(** ** Finding an agent *)

Lemma find_List_map {A} (p : A → bool) (g : A → A) l : (∀ x, p (g x) = p x) → List.find p (List.map g l) = g <$> List.find p l.
Proof. intros Hg. induction l as [|x l IH]; [done|]. cbn [List.map List.find]. rewrite Hg. by destruct (p x). Qed.
Lemma find_Some {A} (p : A → bool) l x : List.find p l = Some x → p x = true ∧ x ∈ l.
Proof. intros [Hin Hp]%List.find_some. by rewrite list_elem_of_In. Qed.
Lemma find_None {A} (p : A → bool) l : List.find p l = None ↔ ∀ x, x ∈ l → p x = false.
Proof.
  split; [intros H x Hx%list_elem_of_In; exact (List.find_none p l H x Hx)|].
  induction l as [|x l IH]; intros H; [done|]. cbn [List.find]. rewrite H by set_solver. apply IH. set_solver.
Qed.

Definition find_agent (id : string) (d : RulesDb) : option AgentRow := List.find (is_agent id) (d_agents d).
Lemma find_agent_id id d a : find_agent id d = Some a → ag_id (ar_row a) = id ∧ a ∈ d_agents d.
Proof. intros [Hp Hin]%find_Some. split; [by apply String.eqb_eq in Hp|done]. Qed.
Lemma find_on_agent id p f d : (∀ a, ag_id (ar_row (f a)) = ag_id (ar_row a)) →
  find_agent id (on_agent p f d) = (λ a, if p a then f a else a) <$> find_agent id d.
Proof. intros Hf. apply find_List_map. intros a. unfold is_agent. by destruct (p a); rewrite ?Hf. Qed.
Lemma agent_keys_find id d :
  agent_keys id d = match find_agent id d with Some a => (ar_key_wrap a, ar_app_seal a) | None => (None, None) end.
Proof. done. Qed.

# # # # #

Scan the material above for the string "destruct", and copy every line where it is found.

* [Answer space]
Proof. intros Hg. induction l as [|x l IH]; [done|]. cbn [List.map List.find]. rewrite Hg. by destruct (p x). Qed.
Proof. intros Hf. apply find_List_map. intros a. unfold is_agent. by destruct (p a); rewrite ?Hf. Qed.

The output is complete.